In the United States as a whole, according to Census Bureau estimates for the five-year period from 2008 through 2012, 14.9 percent of the people who had civilian jobs worked for government. Another 78.7 worked for private employers and 6.3 percent worked for themselves in their own unincorporated businesses.

In America's richest county, this pattern did not hold. Nor did it in the poorest.

At the end of last year, the Census Bureau released two lists: The 30 counties with the highest median household incomes in 2012 and the 30 with the lowest.

The independent City of Falls Church, Va., -- which the Census Bureau treats as a county -- was the nation's wealthiest. Its median household income was $121,250. Wilcox County, Ala., was the poorest. Its median household income was $22,126.
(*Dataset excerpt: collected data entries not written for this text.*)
Definition WriteToken (t : Token) : St Encoder unit :=
  match t with
  | TString s => writeString s
  | ObjectStart =>
      λ enc, match enc with
             | Idle => (Ok tt, InObject [] None)
             | _ => (Err HostEncoderState, enc)
             end
  | ObjectEnd =>
      λ enc, match enc with
             | InObject ms None => (Ok tt, Finished (JObj ms))
             | _ => (Err HostEncoderState, enc)
             end
  end.

Definition WriteValue (v : Value) : St Encoder unit :=
  match v with
  | None => fail HostEncoderState
  | Some j =>
      λ enc, match enc with
             | Idle => (Ok tt, Finished j)
             | InObject ms (Some k) => (Ok tt, InObject (ms ++ [(k, j)]) None)
             | InObject ms None =>
                 match j with
                 | JStr s => writeString s enc
                 | _ => (Err HostEncoderState, enc)
                 end
             | Finished _ => (Err HostEncoderState, enc)
             end
  end.

(** The value an encoder holds once a marshal call returned without error. *)
Definition written (r : res unit * Encoder) : res json :=
  match r with
  | (Ok _, Finished v) => Ok v
  | (Ok _, _) => Err HostEncoderState
  | (Err e, _) => Err e
  end.
(** C9 (as amended). When a user already holds the username and
    [bcrypt] hashes the password, [create_user] returns false, it does
    not raise; when [bcrypt] refuses the password, the [ValueError] is
    raised, the username is not looked at.  Either way the database
    (that user's row with its hash and admin flag included) is left as it
    was. *)
Theorem create_user_existing_username
    (u : Users.row) (password : string) (is_admin : bool)
    (salt ts : string) (s : db) :
  u ∈ users s →
  (∀ hashed, hashpw password salt = Some hashed →
     create_user hashpw (Users.username u) password is_admin salt ts s
       = (Return false, s)) ∧
  (hashpw password salt = None →
     create_user hashpw (Users.username u) password is_admin salt ts s
       = (Raise ValueError, s)).
Proof.
  intros Hu. rewrite create_user_eq. split.
  - intros hashed ->. rewrite bool_decide_eq_true_2; [done|].
    by apply list_elem_of_fmap_2.
  - by intros ->.
Qed.

(** C5. [authenticate_user] returns [None] when no user has the
    username, and when the user with it has a hash the password does not
    verify against; when the password verifies it returns the
    dictionary of that user's [id], [username] and [is_admin], in which
    [password_hash] is no key.  The database is left as it was. *)
Theorem authenticate_user_spec (username password : string) (s : db) :
  wf_db s →
  ((∀ r, r ∈ users s → Users.username r ≠ username) →
     authenticate_user checkpw username password s = (Return None, s)) ∧
  (∀ r, r ∈ users s → Users.username r = username →
     verify_password checkpw password (Users.password_hash r) = false →
     authenticate_user checkpw username password s = (Return None, s)) ∧
  (∀ r, r ∈ users s → Users.username r = username →
     verify_password checkpw password (Users.password_hash r) = true →
     authenticate_user checkpw username password s
       = (Return (Some [("id", PyInt (Users.id r));
                        ("username", PyStr (Users.username r));
                        ("is_admin", PyBool (Users.is_admin r))]), s)) ∧
  (∀ d, authenticate_user checkpw username password s = (Return (Some d), s) →
     d.*1 = ["id"; "username"; "is_admin"] ∧ "password_hash" ∉ d.*1).
Proof.
  intros Hwf. rewrite authenticate_user_eq. unfold verify_password.
  split; [|split; [|split]].
  - intros Hnone. by rewrite find_key_None.
  - intros r Hr <- Hv.
    rewrite (find_key Users.username) by (apply Hwf || done). by rewrite Hv.
  - intros r Hr <- Hv.
    rewrite (find_key Users.username) by (apply Hwf || done). by rewrite Hv.
  - intros d Hd. destruct (find _ _) as [r|]; [|done].
    destruct (checkpw _ _); [|done]. simplify_eq. simpl. split; [done|].
    rewrite !not_elem_of_cons. repeat split; try done. apply not_elem_of_nil.
Qed.

(** [change_password] returns false exactly when it leaves the database
    as it was: no user has the id, or the old password does not verify
    against the stored hash. *)
Lemma change_password_false user_id old_password new_password salt s s' :
  change_password hashpw checkpw user_id old_password new_password salt s
    = (Return false, s') →
  s' = s.
Proof.
  rewrite change_password_eq. destruct (find _ _) as [r|]; [|congruence].
  destruct (checkpw _ _); [|congruence]. destruct (hashpw _ _); congruence.
Qed.

(** When [change_password] returns true the old password verified
    against the hash the user had, [bcrypt] hashed the new one, and that
    user's row now holds the new hash; nothing else changed. *)
Lemma change_password_true user_id old_password new_password salt s s' :
  wf_db s →
  change_password hashpw checkpw user_id old_password new_password salt s
    = (Return true, s') →
  ∃ u new_hash,
    u ∈ users s ∧ Users.id u = user_id ∧
    checkpw old_password (Users.password_hash u) = true ∧
    hashpw new_password salt = Some new_hash ∧
    clients s' = clients s ∧
    users s' = (λ r, if bool_decide (Users.id r = user_id)
                     then Users.mk (Users.id u) (Users.username u)
                            new_hash
                            (Users.is_admin u) (Users.created_at u)
                     else r) <$> users s.
Proof.
  intros Hwf. rewrite change_password_eq.
  destruct (find _ _) as [u|] eqn:Hfind; [|congruence].
  destruct (checkpw _ _) eqn:Hv; [|congruence].
  destruct (hashpw _ _) as [new_hash|] eqn:Hh; [|congruence].
  intros [= <-]. apply find_some in Hfind as [Hu Hid].
  apply list_elem_of_In in Hu. apply bool_decide_eq_true in Hid.
  exists u, new_hash. repeat split; try done. simpl.
  apply list_fmap_ext. intros i r Hr. case_bool_decide as Hrid; [|done].
  apply list_elem_of_lookup_2 in Hr.
  assert (r = u) as ->; [|done].
  apply (NoDup_key_eq Users.id (users s)); [apply Hwf|done|done|congruence].
Qed.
Both Falls Church and Wilcox County were small communities. Falls Church had 9,545 civilian residents 16 or older; Wilcox County had 9,152.

In both places, government employed people out of proportion to the national rate of 14.9 percent. In Falls Church, a suburb less than 10 miles south of Washington, D.C., 31.3 percent of the people with jobs worked for government. In Wilcox County, it was 25.4 percent.

Nationally, according to the Census Bureau, 4.9 percent of the people with jobs were employed in the "public administration" industry. In Wilcox County it was 10.8 percent (more than twice the national rate); and, in Falls Church, it was 20.3 percent (more than four times the national rate).

But Falls Church and Wilcox County also have important differences.

In the United States, the Census Bureau estimated, 64.2 percent of the civilians 16 or older in 2008-2012 were in the labor force, meaning they either had a job or were actively seeking one. In Falls Church, it was 75.3 percent. In Wilcox County it was only 38.0 percent.

The Census Bureau estimated that 11.4 percent of Americans 16 or older got food stamps in 2008-2012. In Falls Church, it was 2.2 percent, but in Wilcox County it was 28.9 percent.

Falls Church and Wilcox County also differed in the educational attainment of their citizens. In Wilcox County, 28.8 percent of those 25 or older had not graduated from high school. In Falls Church, it was 3.7 percent. In Falls Church, 72.8 percent had a bachelor's degree or higher. In Wilcox County, it was 11.1 percent.